Weezer c'est surtout son charismatique chanteur et guitariste Rivers Cuomo, c'est lui qui fonde le groupe à Los Angeles en 92, Patrick Wilson (batteur) fait déjà partie du combo, Matt Sharp en sera le bassiste jusque 1998, remplacé ensuite par Mikey Welsh qui laisse sa place à Scott Shriner en 2001. Quant au guitariste Brian Bell, il est quasiment un historique car Jason Cropper a quitté le groupe en 93, avant qu'il n'explose, même si on le retrouve crédité sur un titre du premier album éponyme Weezer que tout le monde appelle "le bleu" (ou the blue album). Un album qui sort au printemps 94 chez Geffen et qui installe dans nos têtes plusieurs hits ("My name is Jonas", "Buddy holly", "Undone - the sweater song", "Say it ain't so"...).

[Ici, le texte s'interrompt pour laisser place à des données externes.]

(* ===== verification/APIExamples.v ===== *)
(** An API-mode application and a firewall of the package over a small database of
    specifications, with concrete libraries: the witnesses of their properties. *)
From S2P Require Import Prelude Cmd GoStrings RouterPattern RouterTree RouterInv RouterInsert RouterFind RouterMux RouterSpec Values URLValues Messages ParamDecoder ParamDecoderSpec BodyDecoder BodyDecoderSpec Validate ValidateSpec Unknown APIErrors APIMode APIModeSpec NetIP AccessLists AccessListsSpec Web Mid MidSpec ProxyHandler ProxySpec ProxyExamples Storage StorageSpec APIHandlers APIHandlersSpec APIFirewall PackageRuns APIFirewallSpec.

#[local] Existing Instances no_floats plain_fmt typed_schemas plain_filter digits_regexp set_cache admin_rules.

Module APIExample.
(** Every document describes the same two operations. *)
Definition load_spec (content : gostring) : result gostring api_spec :=
  if is_empty content then Err (str "empty")
  else Ok (MkAPISpec (URLPath "/") [(str "/pets/{id}", [(str "post", pet_route)]);
                                    (str "/pets", [(str "get", cr_Route list_custom)])]).
Definition valid_spec (_ : api_spec) : option gostring := None.

Definition files : disk :=
  {[ str "/db" := MkDB (Ok [MkRow (MkEntry 1 "1" "yaml" "a" []) (Some (str "new"));
                            MkRow (MkEntry 3 "1" "yaml" "b" []) (Some (str "new"))]) true None ]}.
Definition specs : store := (NewOpenAPIDB load_spec valid_spec files "/db" 2).1.2.

Definition cfg : api_config := MkAPIConfig _ _ false 2 true [] None None false.
Definition path_of (base path : gostring) : result gostring gostring := Ok path.

(** The statuses of an answer, and the number of its errors. *)
Definition print_answer (r : ValidationResponse) : result gostring gostring :=
  Ok (concat (map (λ s, itoa (vs_SchemaID s) ++ str ":" ++ itoa (vs_StatusCode s) ++ str ";") (vr_Summary r))
        ++ itoa (Z.of_nat (length (vr_Errors r)))).

Definition app : option api_App :=
  api_Handlers no_lib default_registry (λ _, None) ∅ no_unzip convert_pet (λ _, []) (λ _, []) path_of
    (λ e, e) (λ _, []) fq_Path (λ _ u, u) default_methods cfg specs.

Definition ctx (method path ids : gostring) : reqctx :=
  MkCtx (MkFreq method "http" "localhost" "localhost" path [] "HTTP/1.1"
           (<[str "X-Wallarm-Schema-Id" := [ids]]> (<[str "X-Key" := [str "k"]]> pet_header)) [] "{}")
    (MkFresp 200 ∅ []) ∅ "10.0.0.1:4242" (Some (str "10.0.0.1")) [] [] 0.
End APIExample.
Import APIExample.

Lemma elements_range (m : gset Z) : elements m ≡ₚ elements m.
Proof. done. Qed.
Lemma specs_wf : store_wf load_spec valid_spec specs.
Proof. apply loadOpenAPIDBVersion_wf. Qed.

Lemma SampleSlice_limit_witness :
  ∃ out rest, SampleSlice (seq 0) [3; 5; 7]%Z 2 = Ret out ∧ out ++ rest ≡ₚ [3; 5; 7]%Z ∧ length out = 2.
Proof.
  destruct (SampleSlice_limit (seq 0) [3; 5; 7]%Z 2 ltac:(done) ltac:(lia)) as (out & rest & Hs & Hp & Hn).
  exists out, rest. split; [exact Hs|]. split; [exact Hp|]. simpl in Hn. lia.
Defined.

Lemma schemas_of_request_witness :
  ∃ ids, getWallarmSchemaID elements specs (fq_Header (cx_Request (ctx "GET" "/pets" "3, 1,3,4"))) = Ok (ids, [4%Z])
    ∧ NoDup ids.
Proof.
  destruct (getWallarmSchemaID elements specs (fq_Header (cx_Request (ctx "GET" "/pets" "3, 1,3,4"))))
    as [[ids nf]|] eqn:Heq; [|vm_compute in Heq; discriminate Heq].
  assert (nf = [4%Z]) as Hnf by (vm_compute in Heq; by injection Heq as _ <-).
  exists ids. rewrite Hnf. split; [done|].
  destruct (schemas_of_request elements specs _ ids nf elements_range Heq) as (_ & _ & _ & _ & Hnd & _).
  exact Hnd.
Defined.

Notation reports := (reported no_lib default_registry (λ _, None) ∅ no_unzip convert_pet (λ _, []) (λ _, []) path_of
  (λ _, []) fq_Path (λ _ u, u) default_methods cfg specs).


(** * The package *)

Notation new_firewall := (NewAPIFirewall no_lib default_registry (λ _, None) ∅ no_unzip convert_pet (λ _, [])
  (λ _, []) path_of load_spec valid_spec default_methods).
Notation validate_request := (ValidateRequest no_lib default_registry (λ _, None) ∅ no_unzip convert_pet (λ _, [])
  (λ _, []) path_of load_spec valid_spec).
Notation read_and_validate := (ValidateRequestFromReader no_lib default_registry (λ _, None) ∅ no_unzip convert_pet
  (λ _, []) (λ _, []) path_of load_spec valid_spec).
Definition conf : Configuration := MkConfiguration [] 0 true false 0 false.

(** A request of a URI without query, and the addition of a header. *)
Definition new_request (uri method body : gostring) : freq :=
  MkFreq method "http" [] [] uri [] "HTTP/1.1" ∅ [] body.
Definition add_header (name value : gostring) : freq → freq :=
  upd_fq_Header (λ h, <[name := default [] (h !! name) ++ [value]]> h).
Definition pet_headers : gmap gostring (list gostring) :=
  {[ str "X-Key" := [str "k"]; str "Content-Type" := [str "application/json"] ]}.

Lemma add_header_comm n1 n2 : n1 ≠ n2 → commute add_header n1 n2.
Proof.
  intros Hne v1 v2 []. unfold add_header. cbn. f_equal. rewrite !lookup_insert_ne by done.
  by apply insert_insert_ne.
Qed.


Notation runs := (vstep no_lib default_registry (λ _, None) ∅ no_unzip convert_pet (λ _, []) (λ _, []) path_of
  load_spec valid_spec).

(** A call for two schemas whose reads all succeed, after one read. *)
Lemma validation_returns_witness :
  ∃ s s', rtc (runs (λ n : nat, Some (S n, Ok (cx_Request (ctx "GET" "/pets" "1")))) (seq 0) default_methods)
            (start [1; 3]%Z 0 (MkFirewall ∅ specs conf)) s
    ∧ rtc (runs (λ n : nat, Some (S n, Ok (cx_Request (ctx "GET" "/pets" "1")))) (seq 0) default_methods) s s'
    ∧ vs_main s' = Returned.
Proof.
  set (Read := λ n : nat, Some (S n, @Ok gostring _ (cx_Request (ctx "GET" "/pets" "1")))).
  set (s := MkVState (Adding (cx_Request (ctx "GET" "/pets" "1")) 1 [3]%Z) 1 [] 0 false 0 false (MkFirewall ∅ specs conf) no_answers).
  assert (Hs : rtc (runs Read (seq 0) default_methods) (start [1; 3]%Z 0 (MkFirewall ∅ specs conf)) s)
    by (apply rtc_once; left; by apply (main_read _ _ _ (start [1; 3]%Z 0 (MkFirewall ∅ specs conf)) 1 [3%Z] 1)).
  destruct (proj1 (validation_returns no_lib default_registry (λ _, None) ∅ no_unzip convert_pet (λ _, []) (λ _, []) path_of
    load_spec valid_spec (seq 0) default_methods Read [1; 3]%Z 0 (MkFirewall ∅ specs conf)) (λ r, mk_is_Some _ _ eq_refl) s Hs)
    as (s' & Hrun & Hret).
  exists s, s'. split; [exact Hs|]. split; [exact Hrun|exact Hret].
Defined.

(** A reader with one request and two schemas. *)
Lemma reader_one_request_witness :
  ∃ an, read_and_validate
          (λ n : nat, match n with 0 => Some (1, Ok (cx_Request (ctx "GET" "/pets" "1"))) | _ => Some (1, Err (str "EOF")) end)
          (seq 0) default_methods (MkFirewall ∅ specs conf) [1; 3]%Z 0 an
    ∧ vr_Summary (an_resp an) = [MkSummary 3 500].
Proof.
  refine (proj1 (proj2 (reader_one_request no_lib default_registry (λ _, None) ∅ no_unzip convert_pet (λ _, []) (λ _, [])
    path_of load_spec valid_spec (seq 0) default_methods _ 0 1
    (cx_Request (ctx "GET" "/pets" "1")) "EOF" 1 [3%Z] (MkFirewall ∅ specs conf) eq_refl eq_refl _))).
  discriminate.
Defined.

Alors que le groupe surfe sur le succés, leur deuxième album, Pinkerton, ne cartonne pas, les références à un opéra de Puccini (Madame Butterfly) sont peut-être trop complexes pour l'américain de base qui préfère les mélodies simples à la "Why bother ?". A la fin de la tournée, le groupe disparaît de la circulation, incompris, les rumeurs de split sont légions... Et c'est tout "vert" qu'ils reviennent en 2001, the green album), le groupe pose toujours sur un fond uni et ne donne pas de titre à son opus, "Hash pipe" fait son petit effet mais le ressort est cassé et ceux qui avaient défendu Pinkerton ne retrouvent pas forcément un groupe qui enchaîne avec un Maladroit en 2002 comme s'il bossait à l'usine. En mai 2005 Make believe est un carton mais la fraîcheur a disparu, le quatuor reste fun au travers de ses clips, écrit de bonnes chansons mais on s'est habitué... A nouveau le groupe fait une pause, l'hyperactif Rivers Cuomo fait le beau à Harvard, sort un album solo (2007) et relance la machine Weezer avec un troisième éponyme sur fond rouge cette fois-ci, The red album déboule en juin 2008.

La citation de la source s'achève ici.